Da stehen sie, Löwe und Löwin, inmitten zahlreicher Schnitzwerke der Holzschnitzergruppe der Seniorenbegegnungsstätte in Langenargen. Gefasst in matte Erdtöne, sind sie so ausgeführt, dass die langsame und kraftvolle Bewegung durch die heiße Sonne Afrikas ganz spürbar wird. Und das, obwohl gleich dahinter Nachtwächter und Mönch an das Mittelalter erinnern wollen. Von Siegfried Peilers gelungenem Löwenpaar können sie den Betrachter nur schwer in eine andere Zeit führen.

In Peilers Arbeitsgruppe macht jeder das, was ihm gefällt und kann verschiedene Schnitztechniken ausprobieren. Während der Eröffnung der Ausstellung „Senioren kreativ“ führte der Vorsitzende des Kreisseniorenrats Karl-Heinz Vogt am vergangenen Samstag ein Gespräch mit Rolf Löwenbrück, der die Schnitzgruppe in Langenargen leitet. Auch er war mit kleineren Holzfiguren in der Ausstellung vertreten und hat die Technik erst nach seinem Ruhestand erlernt. Ausführlich berichtete er von den Möglichkeiten und der Freude, die die Arbeit mit Holz ihm und seiner Gruppe bringt.

Die Ausstellung in Eriskirch zeigte eine sehr große Bandbreite an Objekten und Techniken – von Grafik und Malerei über Objekte aus Holz und textilem Material bis zu Schmuck und Automodellen. Im Bereich Malerei sprangen besonders die großformatigen Wachskreidearbeiten von Adam Hornung ins Auge. Der gelernte Industriedesigner malte und zeichnete auch schon in seiner aktiven Zeit. Im Ruhestand fand er den Weg zum Aquarell und den gezeigten Wachskreidearbeiten, die stark farbig und ganz poetisch „Pan“, „Frauen im Café“ oder „Seerosen“ zeigen.

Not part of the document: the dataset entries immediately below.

(* ===== verification/Prelude.v ===== *)
(** * A verification library for the OpenSBI firmware and the course programs

    This library models the parts of the repository that carry logic of their
    own: the machine-mode firmware in [course_3/opensbi] ([lib/sbi] and
    [include/sbi]), the RV32IMA emulator and the Hanoi programs of [course_2],
    and the operating system on emulated processors of [course_5/crazy-os]; and
    it proves what makes them correct.  Paths below are relative to
    [src/OS_Spring_2026/course_3/opensbi] unless they start with [course_], and
    then to [src/OS_Spring_2026].

    ** The program

    The firmware runs in machine mode below an operating system.  At boot it
    builds the tables of harts and their scratch areas, the heap, the root domain
    with the memory regions that protect its own image, and programs the physical
    memory protection of every hart from them.  Afterwards it serves supervisor
    calls: harts are started, stopped and suspended, interrupts and TLB fences are
    sent to other harts, and software events are delivered to the supervisor.
    Harts run concurrently; they share state under spin locks, through per-hart
    ring buffers, and through atomic counters and tickets.  Traps the hardware
    does not give to the supervisor are emulated (misaligned accesses, missing
    counters) or redirected to it.

    The emulator [rv32ima_step] executes one instruction of a RISC-V processor
    in memory; its host program loads an image and runs it, and crazy-os runs
    several processes on one such processor each, in turns.

    ** The files

    - [Prelude]: machine integers of [w] bits as [Z] with explicit [wrap], the
      flat byte memory, tactics ([zcases], ...), the hint database [sbi], generic
      lemmas.
    - [SbiString] ([lib/sbi/sbi_string.c]), [SbiBitops] ([sbi_bitops.c/h],
      [sbi_bitmap.c/h]), [SbiList] ([sbi_list.h]): the base routines on memory,
      on bitmaps as lists of words, and on linked nodes in a store of pointers.
    - [SbiFifo] ([sbi_fifo.c]): the ring buffer and the class [BoundedQueue],
      the contract its clients are proved against; the ring buffer is its
      instance [ring_queue] for every entry type with a memory layout
      ([EntryCodec]).
    - [SbiHeap] ([sbi_heap.c]), [SbiScratch] ([sbi_scratch.c], [sbi_math.c]),
      [SbiHartmask] ([sbi_hartmask.h]): allocation, hart tables, sets of harts.
    - [SbiMemregion], [SbiDomain], [SbiRootRegions] ([sbi_domain.c]): memory
      regions and access checks, registration of domains and assignment of harts,
      the region table of the root domain.
    - [SbiHsm], [SbiHsmProto] ([sbi_hsm.c], [sbi_ecall_hsm.c]): hart states as
      functions, and the interleaving of start requests with the life of a hart.
    - [SbiIpi] ([sbi_ipi.c]), [SbiTlb], [SbiTlbSync], [SbiRfence] ([sbi_tlb.c],
      [sbi_ecall_rfence.c], [riscv_atomic.c]): interrupts between harts, fence
      requests with their merging, the protocol that waits for remote fences.
    - [SbiLock] ([riscv_locks.c]): the ticket lock at the level of its assembly.
    - [SbiHart], [SbiPmp], [SbiPmpRoot] ([sbi_hart.c], [riscv_asm.c]): features
      of a hart, the PMP registers and their set-up; Module [SbiPmp.Hw] states
      the rules of the privileged architecture for PMP and Smepmp.
    - [SbiSse], [SbiSseInv], [SbiSseCtx], [SbiSseRun] ([sbi_sse.c],
      [sbi_ecall_sse.c]): supervisor software events, their invariant, the
      interrupted context, the queue of injected events and a concrete machine.
    - [SbiTrap] ([sbi_trap.c]): redirection of traps to the supervisor; Module
      [SbiTrap.Hw] states the trap rules of the privileged architecture.
      [SbiTrapLdst], [SbiTrapLdstSpec] ([sbi_trap_ldst.c], [sbi_unpriv.c]): the
      emulation of loads and stores and the instructions it has to emulate.
    - [SbiEcall] ([sbi_ecall.c]), [SbiTimer] ([sbi_timer.c],
      [sbi_ecall_time.c]), [SbiIllegal] ([sbi_illegal_insn.c],
      [sbi_emulate_csr.c]): supervisor calls, the timer over the class
      [TimerDevice], emulated CSR instructions.
    - [RvBits]: the fields of instruction words, shared with the emulator.
    - [Rv32ima], [Rv32imaSafe], [Rv32imaIsa] ([course_2/mini-rv32ima/mini-rv32ima.h]):
      the emulator, its memory safety, and an independent definition of the
      machine: instruction set, encoding, timer, traps; [Rv32imaMain] ([main.c]).
    - [CrazyOs] ([course_5/crazy-os/crazy-os.c]), [Hanoi] ([course_2/hanoi-nr]).
    - [SbiPmu], [SbiPmuSpec], [SbiPmuCount], [SbiPmuEcall] ([sbi_pmu.c],
      [sbi_ecall_pmu.c]): performance counters in a monad of state and failure,
      with a weakest-precondition logic for it.
    - [SbiTrapHandler] ([sbi_trap.c], [sbi_double_trap.c]): the dispatch of traps
      over the models of emulation, calls, timer, counters, interprocessor
      interrupts and software events.
    - [SbiDomainData], [SbiDomainContext] ([sbi_domain_data.c],
      [sbi_domain_context.c]): the data components attach to domains, and the
      switch of a hart between domains.
    - [SbiFwft] ([sbi_fwft.c], [sbi_ecall_fwft.c]): features the supervisor sets
      and locks, as an abstract table and as fields of registers.
    - [SbiDbtr] ([sbi_dbtr.c], [sbi_ecall_dbtr.c]): debug triggers, shared memory
      entries, and the trigger registers of a hart.
    - [SbiMpxy] ([sbi_mpxy.c], [sbi_ecall_mpxy.c]): the message proxy over drivers
      as records of callbacks.
    - [SbiConsole], [SbiFormat], [SbiConsoleOut] ([sbi_console.c]): the console and
      formatted output, the grammar of formats and the texts they stand for, and
      what arrives at a device; [SbiDbcn] ([sbi_ecall_dbcn.c]): the calls for it.
    - [SbiSystem] ([sbi_system.c], [sbi_cppc.c], [sbi_irqchip.c] and their calls):
      reset, suspend, performance control and interrupt controllers over devices as
      records of callbacks.
    - [SbiInit] ([sbi_init.c]): the boot as a step relation, in which every hart makes
      the calls of its path one at a time.
    - [SbiHartInit] ([sbi_hart.c], [sbi_csr_detect.h]): the detection of features, the
      set-up of the registers and the way into the next stage.
    - [AclintMtimer] ([lib/utils/timer/aclint_mtimer.c], [lib/utils/ipi/aclint_mswi.c]):
      the timer device whose registers are read and written in halves, an instance of
      the class of [SbiTimer], and its software interrupts.
    - [Plic] ([lib/utils/irqchip/plic.c]): the interrupt controller, its set-up, and
      its state around a system suspend.
    - [RpmiQueue], [RpmiMailbox] ([lib/utils/mailbox]): message queues in memory shared
      with the platform's microcontroller, the framework of mailboxes, and requests
      that wait for an answer while the other side moves.

    ** Conventions

    Definitions keep the names of the C functions.  A C function that reads or
    writes shared state takes it as an argument and returns it; an operation that
    the code brackets with a lock is one step.  Error codes are the integers of
    [sbi_error.h].  [option] marks undefined behaviour (an array read out of
    bounds, a NULL dereference) and loops that need not end.  A concurrent
    protocol is an inductive step relation with one step per shared access, and a
    theorem says that the functions are runs of it.  Hardware, the platform
    drivers and callbacks are parameters or logs of calls.

    ** The theorems

    - Data structures refine their abstract counterparts: the ring buffer a
      bounded queue, the linked list a list, hartmasks sets, the ticket lock a
      FIFO queue of harts.
    - Invariants hold in all reachable states: heap blocks tile the heap, domains
      partition the harts, hart states move along the documented edges, the lists
      of enabled events are exact and sorted.
    - Isolation: the root domain denies the supervisor every byte of the firmware
      image, and the programmed PMP decides accesses as the domain does (with Smepmp, for
      permissions it can encode); together,
      from boot on, no supervisor access to the image succeeds.
    - Protocols are safe under all interleavings: start tickets are exclusive as long
      as no hart suspends and no target sees a launch that fails; when the sender of a
      remote fence continues all its requests have been answered, and for ranges of whole
      pages the fence has happened; waiting for a lock is bounded.
    - Round trips: allocate and free, suspend and resume, set and get of a PMP
      entry, inject and complete of an event.
    - Emulation is invisible: a redirected trap leaves the hart as a delegated one
      would, a misaligned access has the effect of the instruction, a trapped CSR
      instruction that of the register.
    - The emulator does in every step what the definition of its machine says, for
      every instruction of RV32IMA with Zicsr and Zifencei, and never leaves its memory; crazy-os gives every process the run it would
      have alone; the three Hanoi programs agree and solve the puzzle.
    - The trap handler ends for every exception from below machine mode, is
      invisible for the exceptions it redirects, and enters the operating system's
      handler for the software event a trap brings; counters count their events.
    - A hart without Smepmp that enters another domain gets exactly that domain's
      memory protection, and a call into a domain and back restores the caller;
      features stay locked until a reset; no call makes a debug trigger match in
      machine mode while other harts leave the shared memory alone; the message proxy
      of a domain without a region that ends the address space writes nothing but
      memory the supervisor may write itself.
    - Formatted output is the text its format stands for, in a buffer up to its
      size, on a device whatever it takes at a time, and across the early buffer;
      printed numbers read back.
    - The harts boot in order under every interleaving: one hart sets up, the others
      initialise when they are started, which is after the set-up; the system is
      suspended by the last running hart only.
    - Detection finds what a hart has, set-up touches no register it lacks, and the
      next stage starts with interrupts and paging off and without the firmware's
      traps delegated to it.
    - The timer driver reads and sets times exactly while the counter runs; the
      interrupt controller loses no configuration in a system suspend.
    - The comment before each theorem names its conditions.  Where one excludes a case
      in which the code does not do what it means to, a lemma states what it does then
      (for example [flush_all_request_lost], [rollback_hangs_target],
      [install_double_fetch], [refused_start_redirects_resume],
      [smepmp_write_only_misencoded], [sse_resume_stale_spv]).

    ** Fuel and bounds

    Loops over a data structure recurse on it.  The other loops carry fuel, and a
    theorem shows that the fuel given by the callers is enough: region checks use
    [range_fuel] (every round but the last passes a boundary of a region), the
    alignment and order searches run at most 65 rounds (one per bit of an
    address), queues are drained in one round more than they have entries.  Where
    the C loop can run for ever the model returns [None] and a theorem exhibits
    it.
    The emulation loop counts down the limit the code has, and the scheduler runs
    for any given number of steps.  The Hanoi programs take the number of their
    own steps as fuel, computed from the number of discs.

    ** Not modelled

    The 32-bit variants; the drivers (but for the timer, the interrupt
    controller and the mailboxes above) and device tree
    code under [lib/utils] and [platform], which talk to devices; [libfdt], a
    third-party library; what [sbi_init.c] prints; the firmware's assembly,
    which is machine code (a CSR access that may trap is modelled by its
    outcome, the instructions under MPRV in [sbi_unpriv.c] by
    their effect on a parameter, the memory the interrupted program sees); the
    vector instructions of [sbi_trap_v_ldst.c], a parameter of the emulation; the
    firmware events that other components than the trap handler count; weak memory
    behaviour (the models interleave atomic accesses, relying on the fences the
    code has).  The other programs of the courses are system calls and text
    output.
    ** What is left

    The calls of the legacy and vendor extensions, the emulation of vector loads and
    stores, the drivers that implement the device records (timers, interrupt
    controllers, serial ports, the clients of the mailboxes) and the device tree code that finds them.
*)

From Stdlib Require Export ZArith Lia Bool.
From stdpp Require Export base tactics option list gmap sorting.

Auch er wurde während der Eröffnung darüber befragt, wie er zur Malerei kam. Dabei zeigte sich, dass die Senioren, so wie Adam Hornung, dann doch gar nicht so viel Zeit zur künstlerischen Arbeit haben, wenn die Kinder und die Enkel in der Nähe sind und unterstützt werden wollen. Auch der Seniorenratsvorsitzende Karl-Heinz Vogt lächelte vielsagend, als er seine fünf Enkel erwähnte. „Unruhestand“ ist für ihn, wie für viele Teilnehmer der Ausstellung, wohl der treffendere Begriff für die Zeit nach dem Eintritt in die Rente.

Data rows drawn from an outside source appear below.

(* ===== verification/RvBits.v ===== *)
(** * RISC-V instruction words

    The layout of 32-bit instructions, and arithmetic with bit fields, shared by
    the emulator and the firmware's instruction decoding. *)

From S2P Require Import Prelude.

(** ** Layout *)

(** Every format cuts the word at the same places. *)
Definition pack (opcode rd funct3 rs1 rs2 funct7 : Z) : Z :=
  opcode + 2 ^ 7 * rd + 2 ^ 12 * funct3 + 2 ^ 15 * rs1 + 2 ^ 20 * rs2 + 2 ^ 25 * funct7.

Definition enc_i (opcode rd funct3 rs1 imm : Z) : Z :=
  let u := imm mod 2 ^ 12 in pack opcode rd funct3 rs1 (u mod 32) (u / 32).

(** imm[11:5] and imm[4:0] *)
Definition enc_s (opcode funct3 rs1 rs2 imm : Z) : Z :=
  let u := imm mod 2 ^ 12 in pack opcode (u mod 32) funct3 rs1 rs2 (u / 32).

(** ** Bit fields *)

(** Linear arithmetic with division by powers of two. *)
Ltac divlia :=
  repeat match goal with
    | H : context [Z.pow (Zpos ?a) (Zpos ?b)] |- _ =>
        let v := eval vm_compute in (Z.pow (Zpos a) (Zpos b)) in change (Z.pow (Zpos a) (Zpos b)) with v in H
    | |- context [Z.pow (Zpos ?a) (Zpos ?b)] =>
        let v := eval vm_compute in (Z.pow (Zpos a) (Zpos b)) in change (Z.pow (Zpos a) (Zpos b)) with v
    end;
  Z.to_euclidean_division_equations; lia.

Lemma land_ones_mod x w : 0 <= w -> Z.land x (2 ^ w - 1) = x mod 2 ^ w.
Proof. intros Hw. rewrite <- Z.land_ones by done. by rewrite Z.ones_equiv, Z.sub_1_r. Qed.

Lemma field_mod x k w : 0 <= k -> 0 <= w -> Z.land (Z.shiftr x k) (2 ^ w - 1) = x / 2 ^ k mod 2 ^ w.
Proof. intros. rewrite land_ones_mod, Z.shiftr_div_pow2 by done. done. Qed.

Lemma mask_mod x k w : 0 <= k -> 0 <= w -> Z.land x ((2 ^ w - 1) * 2 ^ k) = x / 2 ^ k mod 2 ^ w * 2 ^ k.
Proof.
  intros Hk Hw. rewrite <- field_mod, <- !Z.shiftl_mul_pow2 by done.
  apply Z.bits_inj'. intros i Hi. rewrite !Z.land_spec, !Z.shiftl_spec, Z.land_spec by done.
  destruct (Z_lt_le_dec i k).
  - rewrite !(Z.testbit_neg_r _ (i - k)) by lia. by rewrite andb_false_r.
  - rewrite Z.shiftr_spec by lia. by replace (i - k + k) with i by lia.
Qed.

Lemma lor_add a b k : 0 <= k -> 0 <= a < 2 ^ k -> b mod 2 ^ k = 0 -> Z.lor a b = a + b.
Proof.
  intros Hk Ha Hb. assert (Z.land a b = 0) as Hl.
  { apply Z.bits_inj'. intros i Hi. rewrite Z.land_spec, Z.bits_0. destruct (Z_lt_le_dec i k).
    - rewrite <- (Z.mod_pow2_bits_low b k i), Hb, Z.bits_0 by done. apply andb_false_r.
    - by rewrite (bits_above k). }
  by rewrite Z.add_nocarry_lxor, Z.lxor_lor.
Qed.

Lemma signed_mod w z : 0 < w -> - 2 ^ (w - 1) <= z < 2 ^ (w - 1) -> signed w (z mod 2 ^ w) = z.
Proof.
  intros Hw Hz. unfold signed.
  assert (2 ^ w = 2 * 2 ^ (w - 1)) as E by (rewrite <- Z.pow_succ_r by lia; f_equal; lia).
  destruct (Z_lt_le_dec z 0).
  - assert (z mod 2 ^ w = z + 2 ^ w) as -> by (symmetry; apply Z.mod_unique with (-1); lia).
    zcases; lia.
  - rewrite Z.mod_small by lia. zcases; lia.
Qed.

Lemma mod_range z w : 0 <= w -> 0 <= z mod 2 ^ w < 2 ^ w.
Proof. intros. apply Z.mod_pos_bound. lia. Qed.

Lemma split5 u : 0 <= u < 2 ^ 12 -> u mod 32 + 32 * (u / 32) = u /\ 0 <= u mod 32 < 32 /\ 0 <= u / 32 < 128.
Proof.
  intros Hu. pose proof (Z.div_mod u 32). pose proof (Z.mod_pos_bound u 32).
  assert (0 <= u / 32 < 128) by (split; [apply Z.div_pos; lia|apply Z.div_lt_upper_bound; lia]). lia.
Qed.

(** ** The fields of a word *)

Section PackFields.
Variables (opc rd f3 rs1 rs2 f7 : Z).
Hypothesis Hopc : 0 <= opc < 128.
Hypothesis Hrd : 0 <= rd < 32.
Hypothesis Hf3 : 0 <= f3 < 8.
Hypothesis Hrs1 : 0 <= rs1 < 32.
Hypothesis Hrs2 : 0 <= rs2 < 32.
Hypothesis Hf7 : 0 <= f7 < 128.
Let ir := pack opc rd f3 rs1 rs2 f7.

Lemma pack_opcode : Z.land ir 0x7f = opc.
Proof.
  change 0x7f with (2 ^ 7 - 1). rewrite land_ones_mod by lia. unfold ir, pack.
  symmetry. apply Z.mod_unique with (rd + 2 ^ 5 * f3 + 2 ^ 8 * rs1 + 2 ^ 13 * rs2 + 2 ^ 18 * f7); lia.
Qed.

Lemma pack_div7 : ir / 2 ^ 7 = rd + 2 ^ 5 * f3 + 2 ^ 8 * rs1 + 2 ^ 13 * rs2 + 2 ^ 18 * f7.
Proof. symmetry. apply Z.div_unique with opc; unfold ir, pack; lia. Qed.

Lemma pack_div12 : ir / 2 ^ 12 = f3 + 2 ^ 3 * rs1 + 2 ^ 8 * rs2 + 2 ^ 13 * f7.
Proof. symmetry. apply Z.div_unique with (opc + 2 ^ 7 * rd); unfold ir, pack; lia. Qed.

Lemma pack_div15 : ir / 2 ^ 15 = rs1 + 2 ^ 5 * rs2 + 2 ^ 10 * f7.
Proof. symmetry. apply Z.div_unique with (opc + 2 ^ 7 * rd + 2 ^ 12 * f3); unfold ir, pack; lia. Qed.

Lemma pack_div20 : ir / 2 ^ 20 = rs2 + 2 ^ 5 * f7.
Proof. symmetry. apply Z.div_unique with (opc + 2 ^ 7 * rd + 2 ^ 12 * f3 + 2 ^ 15 * rs1); unfold ir, pack; lia. Qed.

Lemma pack_div25 : ir / 2 ^ 25 = f7.
Proof.
  symmetry. apply Z.div_unique with (opc + 2 ^ 7 * rd + 2 ^ 12 * f3 + 2 ^ 15 * rs1 + 2 ^ 20 * rs2);
    unfold ir, pack; lia.
Qed.

End PackFields.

Besonders die kreativen Beschäftigungen können so auch in die konkrete Hilfe und Anwendung hinein reichen. Irene Haupts „Nesteldecken“ etwa, mit denen Demenzkranke ihre Unruhe durch Tasten und Fühlen an einer bunten Decke, die aus Stoff, Pelz oder Spitzen besteht, ausleben können. Daneben zeigte sie sehr fein gearbeitete Quilts, wie etwa das Nähstück einer einfachen Stadtsilhouette bei Nacht auf schwarzem Grund mit leuchtenden Himmelsstreifen gleich einem ganzen Sternenschnuppenregen. Neben Aquarellen mit Blumenmotiven oder Vogelportraits in Acryl wurden auch bunte Mandalas gezeigt, die als Meditation entstanden sind.

Im Bodenseekreis finden sich zahlreiche Kurse und Gruppen für Senioren, um gemeinsam mit Anderen kreativ zu sein. Ulrich Müllerschön, Leiter des Sozialamtes des Bodenseekreises, das auch den Kreisseniorenrat betreut und fördert, freute sich über die Ausstellung. „Nicht die Mühsal des Alters sollte immer in den Vordergrund gestellt werden. Die Erfahrungen älterer Menschen und deren Kreativität sollten viel, viel mehr Beachtung finden“, sagte er.

Die Ausstellung „Senioren kreativ“ findet alle zwei Jahre an verschiedenen Orten im Bodenseekreis statt. In Eriskirch war sie nur am vergangenen Wochenende zu sehen.